TIEMPOS CONVULSOS

Nos toca vivir unos tiempos turbulentos. Sufrimos la tercera ola de esta pandemia global con sus millones de afectados y la tenue esperanza de unas vacunas que ignoramos si llegarán a tiempo para frenarla y si podrán recibirlas las gentes pobres del planeta.

 Pero esta crisis no deja de ser una oportunidad, un kairos en lenguaje bíblico, para encarar el presente con un sentido más profundo y real. Ensoberbecidos por nuestro progreso tecnológico, ha bastado un minúsculo virus para para que recordemos nuestra vulnerabilidad constitutiva. Lección, amarga sí, de la necesaria humildad.

 ¿Qué hacer en esta situación? Las respuestas han sido variadas. O caer en una profunda depresión que, en algunos casos, puede conducir al suicidio. O intentar pasar del problema, procurando disfrutar de cada momento, aunque sea saltándonos las normas dictadas por las autoridades sanitarias.

 También están los que aprovechan este tiempo anómalo para tratar de ayudar a los que lo necesitan -sean profesionales con su abnegada dedicación o voluntarios- para meditar, para leer, para revisar sus vidas y para hacer proyectos para cuando pase esta pandemia.

 Quizá la lección más importante a extraer es la necesidad de vivir una ética planetaria. Lo que Adela Cortina llama un cosmopolitismo arraigado que conjugue la visión global con el actuar local. Solo ese arraigo en lo concreto nos libra de un vacuo abstraccionismo.

 Se impone un análisis completo que vea todas nuestras carencias y la adopción de las medidas precisas para evitar y afrontar catástrofes similares. La vieja anormalidad en la que estábamos situados no puede volver, si no queremos incurrir en los mismos errores.

 Se impone una ética planetaria que nos lleve a asumir nuestras responsabilidades con la naturaleza, con nuestros coetáneos y con las generaciones futuras. La profesora Cortina la ha denominado la ética del cuidado compasivo.

 ¿Estamos educando y educándonos para tener el carácter preciso para asumir nuestra libertad responsable? Para ello se precisa una formación de nuestros jóvenes, no parcelada, sino comprensiva de la tecnociencia y las humanidades.

 Esta ética se basa en la dignidad sagrada de la persona humana que exige una igualdad básica y en el respeto de las diferencias, innatas o adquiridas, basadas en la etnia, las creencias, la orientación o identidad sexual, etc., etc. Cuando estas diferencias se convierten en discriminaciones rompen la igualdad básica, por lo que son injustas y atentan contra la convivencia y la paz.

 Es cierto que la democracia es el menos malo de los regímenes políticos posibles. Sus ventajas respecto a los sistemas autocráticos y totalitarios son indudables. Garantizar la libertad de conciencia, de expresión, de reunión, la división de poderes, la libre elección de los gobernantes son ya conquistas irrenunciables.

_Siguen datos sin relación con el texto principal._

(** ** Restart *)

Lemma RegisterAll_frame rs s :
  rv (RegisterAll rs s) = rv s ∧ history (RegisterAll rs s) = history s ∧
  persist (RegisterAll rs s) = persist s ∧
  ∀ g k, lookup_obj (RegisterAll rs s) g k = lookup_obj s g k.
Proof.
  revert s; induction rs as [|r rs IH]; intros s; simpl; [done|].
  destruct (IH (Register (r_GVR r) (r_Namespaced r) s)) as (-> & -> & -> & E).
  split_and!; try done. intros. by rewrite E, lookup_Register.
Qed.

Lemma RegisterAll_resources rs s s' :
  resources s = resources s' → resources (RegisterAll rs s) = resources (RegisterAll rs s').
Proof.
  revert s s'; induction rs as [|r rs IH]; intros s s' E; simpl; [done|].
  apply IH. simpl. by rewrite E.
Qed.

Lemma registered_same rs (p q : option DB) cap cap' r r' :
  resources (RegisterAll rs (New (U := U) p cap r)) = resources (RegisterAll rs (New (U := U) q cap' r')).
Proof. by apply RegisterAll_resources. Qed.

(** What a restart makes of a log: the writes the database has, all saved. *)
Definition reloaded log : wlog U := (λ w, (w, Some w)) <$> saved log.

Lemma reloaded_acknowledged log : acknowledged (reloaded log) = saved log.
Proof. unfold acknowledged, reloaded. rewrite <-list_fmap_compose. apply list_fmap_id. Qed.
Lemma reloaded_saved log : saved (reloaded log) = saved log.
Proof. unfold reloaded. generalize (saved log) as L. induction L as [|w L IH]; [done|]. unfold saved in *. cbn in *. by rewrite IH. Qed.

Lemma ordered_last L : ordered L → Forall (λ w, (w_rv w ≤ last_rv L)%Z) L.
Proof.
  intros HL. apply Forall_lookup. intros i w Hi. unfold last_rv. rewrite last_lookup.
  pose proof (lookup_lt_Some _ _ _ Hi) as Hlt.
  destruct (L !! pred (length L)) as [v|] eqn:Hv; cbn; [|apply lookup_ge_None in Hv; lia].
  destruct (decide (i = pred (length L))) as [->|Hne]; [by simplify_eq|].
  apply Z.lt_le_incl. apply (HL i (pred (length L))); [lia|done..].
Qed.

(** A replay satisfies what the store promises of its objects. *)
Lemma replay_versions R L : Forall (entry_ok R) L → ordered L →
  (∀ g k u, replay g k None L = Some u → ∃ w, w ∈ L ∧ w_gvr w = g ∧ w_obj w = u ∧
     GetResourceVersion u = format_uint (w_rv w)) ∧
  (Forall (λ w, (0 ≤ w_rv w)%Z) L → ∀ g k u g' k' u', replay g k None L = Some u → replay g' k' None L = Some u' →
    GetResourceVersion u = GetResourceVersion u' → g = g' ∧ k = k').
Proof.
  intros He HL. rewrite Forall_lookup in He. split.
  - intros g k u (i & w & Hi & Hg & _ & Hr & _)%replay_last. exists w. split; [by eapply list_elem_of_lookup_2|].
    split; [done|]. rewrite <-(result_obj _ _ Hr). split; [done|]. by apply (He _ _ Hi).
  - intros Hpos g k u g' k' u' (i & w & Hi & <- & <- & Hr & _)%replay_last (j & w' & Hj & <- & <- & Hr' & _)%replay_last E.
    rewrite Forall_lookup in Hpos. pose proof (Hpos _ _ Hi). pose proof (Hpos _ _ Hj).
    rewrite <-(result_obj _ _ Hr), <-(result_obj _ _ Hr') in E.
    destruct (He _ _ Hi) as (_ & Ei & _), (He _ _ Hj) as (_ & Ej & _). rewrite Ei, Ej in E.
    apply format_uint_inj in E; [|done..]. assert (i = j) as -> by (by eapply ordered_same). by simplify_eq.
Qed.

Lemma Restart_holds rs L db :
  let R := resources (RegisterAll rs (New (U := U) (P := DB) None 0 0)) in
  holds R L db → Forall (entry_ok R) L → ordered L → Forall (λ w, (0 < w_rv w)%Z) L → (last_rv L < u64_mod)%Z →
  ∃ s', Restart rs db = (s', None) ∧ rv s' = last_rv L ∧ resources s' = R ∧ persist s' = Some db ∧
    (∀ g k, lookup_obj s' g k = replay g k None L) ∧ history s' = [] ∧ wf s'.
Proof.
  intros R Ho He HL Hpos Hmax.
  assert (0 ≤ last_rv L)%Z as H0'.
  { unfold last_rv. destruct (last L) as [w|] eqn:E; [|done]. cbn. rewrite last_lookup in E.
    rewrite Forall_lookup in Hpos. apply Hpos in E. lia. }
  destruct (Load_holds R L db Ho) as (snap & Hload & Hsnap); [done|]. unfold Restart. rewrite Hload.
  set (s0 := New (Some db) 0 (last_rv L)) in *.
  destruct (RegisterAll_frame rs s0) as (Hrv & Hh & Hper & Hl).
  assert (wf (RegisterAll rs s0)) as W0 by (by apply RegisterAll_wf, New_wf).
  assert (resources (RegisterAll rs s0) = R) as Hres by apply registered_same.
  pose proof (range_map_perm snap) as Hp.
  assert (NoDup (range_map snap).*1) as Hnd by (rewrite Hp; apply NoDup_fst_map_to_list).
  destruct (load_gvrs_spec (range_map snap) (RegisterAll rs s0) Hnd) as (s' & E & Hs' & Hd & Hl').
  { intros g m k d Hin Hg Hm. rewrite Hres in Hg. rewrite Hp in Hin. apply elem_of_map_to_list in Hin.
    apply (ho_read _ _ _ Ho g k d Hg). rewrite <-Hsnap by done. by rewrite Hin. }
  { apply W0. }
  assert (Hobj : ∀ g k, lookup_obj s' g k = replay g k None L).
  { intros g k. rewrite Hl', Hl, (list_to_map_proper _ _ Hnd Hp), list_to_map_to_list, Hres.
    destruct (R !! g) as [rm|] eqn:Hg.
    - rewrite <-(ho_docs _ _ _ Ho) by eauto. rewrite <-Hsnap by eauto.
      destruct (snap !! g) as [m|]; cbn; [|by rewrite lookup_empty]. by destruct (m !! k).
    - transitivity (None : option U); [by destruct (snap !! g)|]. symmetry.
      destruct (replay g k None L) as [u|] eqn:Hu; [|done].
      apply replay_last in Hu as (i & w & Hi & Hwg & _). rewrite Forall_lookup in He.
      destruct (He _ _ Hi) as ([x Hx] & _). by rewrite Hwg, Hg in Hx. }
  exists s'. split; [exact E|].
  assert (rv s' = last_rv L ∧ resources s' = R ∧ persist s' = Some db ∧ history s' = []
    ∧ histCap s' = histCap (RegisterAll rs s0) ∧ subs s' = subs (RegisterAll rs s0)
    ∧ chans s' = chans (RegisterAll rs s0) ∧ nextSub s' = nextSub (RegisterAll rs s0))
    as (E1 & E2 & E3 & E4 & E5 & E6 & E7 & E8).
  { rewrite Hs'. simpl. by rewrite Hrv, Hres, Hper, Hh. }
  destruct (replay_versions R L He HL) as [Hv Hu].
  split_and!; try done. constructor; rewrite ?E1, ?E2, ?E4, ?E5, ?E6, ?E7, ?E8; try apply W0.
  - intros g Hg. apply Hd, W0. by rewrite Hres.
  - intros g k u. rewrite Hobj. intros (w & Hin & <- & _ & Er)%Hv. rewrite Forall_forall in He, Hpos.
    split; [by apply He|]. exists (w_rv w). split; [|done]. pose proof (Hpos w Hin).
    pose proof (proj1 (Forall_forall _ _) (ordered_last L HL) w Hin). cbn beta in *. lia.
  - intros g k u g' k' u'. rewrite !Hobj. apply Hu. eapply Forall_impl; [exact Hpos|]. cbn. lia.
  - lia.
  - simpl. lia.
  - simpl. lia.
  - done.
Qed.

(** A restart succeeds in every sound state and gives back the writes that were
    saved. *)
Lemma restart_sound rs log s : sound rs log s →
  ∃ db s', persist s = Some db ∧ Restart rs db = (s', None) ∧ sound rs (reloaded log) s' ∧ history s' = [].
Proof.
  intros S. destruct (so_disk _ _ _ S) as (db & Hp & Ho). pose proof (so_res _ _ _ S) as Hr. rewrite Hr in Ho.
  pose proof (ordered_saved log (so_ordered _ _ _ S) (so_saved _ _ _ S)) as HL.
  assert (∀ w', w' ∈ saved log → ∃ w, w ∈ acknowledged log ∧ saved_as w w') as Hin.
  { intros w' ([w o] & Hin & Ho')%list_elem_of_omap. cbn in Ho'. subst o. exists w.
    split; [by apply (list_elem_of_fmap_2' _ _ (w, Some w'))|]. pose proof (so_saved _ _ _ S) as Hs.
    rewrite Forall_forall in Hs. by apply (Hs _ Hin). }
  pose proof (so_entries _ _ _ S) as He. pose proof (so_issued _ _ _ S) as Hi. rewrite Forall_forall in He, Hi.
  assert (Forall (entry_ok (resources s)) (saved log)) as He'.
  { apply Forall_forall. intros w' (w & Hw & Hs)%Hin. eapply saved_as_entry; [exact Hs|by apply He]. }
  assert (Forall (λ w, (0 < w_rv w ≤ rv s)%Z) (saved log)) as Hi'.
  { apply Forall_forall. intros w' (w & Hw & Hs)%Hin. destruct (saved_as_rv _ _ Hs) as (_ & _ & -> & _). by apply Hi. }
  assert (last_rv (saved log) < u64_mod)%Z as Hmax.
  { pose proof (wf_range _ (so_wf _ _ _ S)). unfold last_rv. destruct (last (saved log)) as [w|] eqn:E; [|done]. cbn.
    rewrite last_lookup in E. rewrite Forall_lookup in Hi'. apply Hi' in E. lia. }
  rewrite Hr in He'. destruct (Restart_holds rs (saved log) db Ho He' HL) as (s' & E & Hrv & Hres & Hper & Hobj & Hh & W).
  { eapply Forall_impl; [exact Hi'|]. cbn. lia. }
  { done. }
  exists db, s'. split_and!; [done..| |done].
  constructor; rewrite ?reloaded_acknowledged, ?reloaded_saved, ?Hres; try done.
  - rewrite Hrv. apply Forall_forall. intros w Hw. rewrite Forall_forall in Hi'.
    pose proof (proj1 (Forall_forall _ _) (ordered_last _ HL) w Hw). pose proof (Hi' w Hw). cbn beta in *. lia.
  - unfold reloaded. apply Forall_fmap, Forall_forall. intros w Hw w' [= <-]. destruct w; constructor; by left.
  - exists db. done.
Qed.

(** When every transaction of the log was done, the restart gives back every
    object, as its encoding is read. *)
Definition all_saved log : Prop := Forall (λ e : write U * option (write U), is_Some e.2) log.

Lemma all_saved_replay log g k : all_saved log →
  Forall (λ e : write U * option (write U), ∀ w', e.2 = Some w' → saved_as e.1 w') log →
  last_rv (saved log) = last_rv (acknowledged log) ∧
  option_Forall2 (λ u v, v = u ∨ read_as u v) (replay g k None (acknowledged log)) (replay g k None (saved log)).
Proof.
  unfold acknowledged, saved. induction log as [|[w o] log IH] using rev_ind; intros Ha Hs; [split; [done|constructor]|].
  apply Forall_app in Ha as [Ha [[w' Hw] _]%Forall_cons]. cbn in Hw. subst o.
  apply Forall_app in Hs as [Hs [Hw _]%Forall_cons]. specialize (Hw w' eq_refl). cbn in Hw.
  rewrite fmap_app, omap_app. cbn [fmap list_fmap fst omap list_omap snd]. rewrite !last_rv_snoc, !replay_snoc.
  destruct (saved_as_rv _ _ Hw) as (Hg & Hk & Hv & _). split; [done|]. unfold replay_step. rewrite Hg, Hk.
  case_decide; [|by apply IH]. destruct Hw as [t g' k' u v Hu|]; cbn; by constructor.
Qed.

(** ** Runs of operations *)

Lemma persist_apply w s db : persist s = Some db →
  persist (apply_write w s) =
    match w with
    | WPut _ g k u =>
        match MarshalJSON u with
        | Some doc => Some (SaveObject g k doc (next_rv s) db).1
        | None => Some db
        end
    | WDel g k _ => Some (RemoveObject g k (next_rv s) db).1
    end.
Proof. intros Hp. destruct w; simpl; by rewrite Hp. Qed.

(** The store drops the error of a transaction: when none can commit, a creation
    is acknowledged, served and announced, and the database does not have it. *)
Lemma unsaved_acknowledged g u s s' v db :
  (∀ d, bolt_Commit (DB := DB) d = None) → persist s = Some db → Create g u s = (s', Ok v) →
  persist s' = Some db ∧ ∃ k, lookup_obj s' g k = Some v.
Proof.
  intros Hno Hp E. apply Create_cases in E as [(e&[=]&_)|(rm&name&u1&_&_&_&[= ->]&->)]. split.
  - rewrite (persist_apply _ _ db Hp). destruct (MarshalJSON _) as [doc|]; [|done]. cbn. unfold bolt_SaveObject, bolt_Update.
    destruct (bolt_CreateBucketIfNotExists _ db) as [d1|]; cbn; [|done].
    destruct (bolt_Put _ _ doc d1) as [d2|]; cbn; [|done].
    destruct (putRV _ d2) as [d3|]; cbn; [by rewrite Hno|done].
  - eexists. rewrite lookup_apply. cbn. by rewrite decide_True.
Qed.

(** An operation that a client with well-formed requests makes. *)
Definition kinded (o : op (U := U)) : Prop :=
  match o with
  | OpCreate _ u | OpUpdate _ u _ => GetKind u ≠ ""
  | _ => True
  end.

Lemma merge_kind old u st :
  GetKind (mergeForUpdate old u st) = if st then GetKind old else GetKind u.
Proof. unfold mergeForUpdate. destruct st; [by uget_simpl|]. case_decide; by uget_simpl. Qed.

Lemma stamp_kind r0 r u : GetKind (stamp_new r0 r u) = GetKind u.
Proof. unfold stamp_new. case_decide; case_match; by uget_simpl. Qed.

Lemma resolve_kind s g rm ns u n v :
  resolve_name s g rm ns u = Ok (n, v) → GetKind v = GetKind u.
Proof.
  unfold resolve_name. repeat case_match; intros [= <- <-]; by uget_simpl.
Qed.

Lemma set_rv_kind r u : GetKind (SetResourceVersion r u) = GetKind u.
Proof. by uget_simpl. Qed.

 ¿Habremos de renunciar por ello a corregir sus vicios y a intentar perfeccionarla?. No puedo compartir el -a mi juicio- ingenuo optimismo de quienes predican las bondades de la actual democracia representativa. ¿Acaso podemos tapar los ojos ante la subordinación de los gobernantes a las plutocracias económicas? (Lo ocurrido con las subidas de las tarifas de la luz con ocasión de la borrasca Filomena y el trasiego de ex-ministros a puestos de dirección en las compañía eléctricas es buena muestra). ¿O las cloacas del Estado, no sujetas a control jurisdiccional? ¿Podremos olvidar que el marco de las actuales democracias es el de los Estados nacionales, nacidos de un nacionalismo triunfante, exaltador de fronteras? ¿Es democrático el sistema de listas cerradas y bloqueadas impuesto por los partidos políticos? ¿Y el mito de la prohibición del mandato imperativo, negado en la práctica parlamentaria, cuando el partido impone su disciplina sobre la conciencia de sus miembros? ¿No debiera, en cambio,  admitirse entre el  parlamentario y los electores de su distrito?

 ¿Para cuándo el paso de la democracia representativa a otra participativa en la que los ciudadanos puedan exigir, por  mayoría cualificada, el cese de aquellos gobernantes que antepongan su interés particular al bien común?

 Pero en la base del sistema ¿hay verdaderos demócratas, animados de aquella virtud que Aristóteles llamaba la amistad cívica? ¿O somos borregos dispuestos a creernos las consignas que nos vienen de arriba o los bulos de las redes sociales? ¿No nace de esa actitud la proliferación de esas fuerzas populistas, predicadoras del odio y de la exaltación de lo “nuestro sobre todos” que pueden llegar a carcomer nuestras débiles democracias?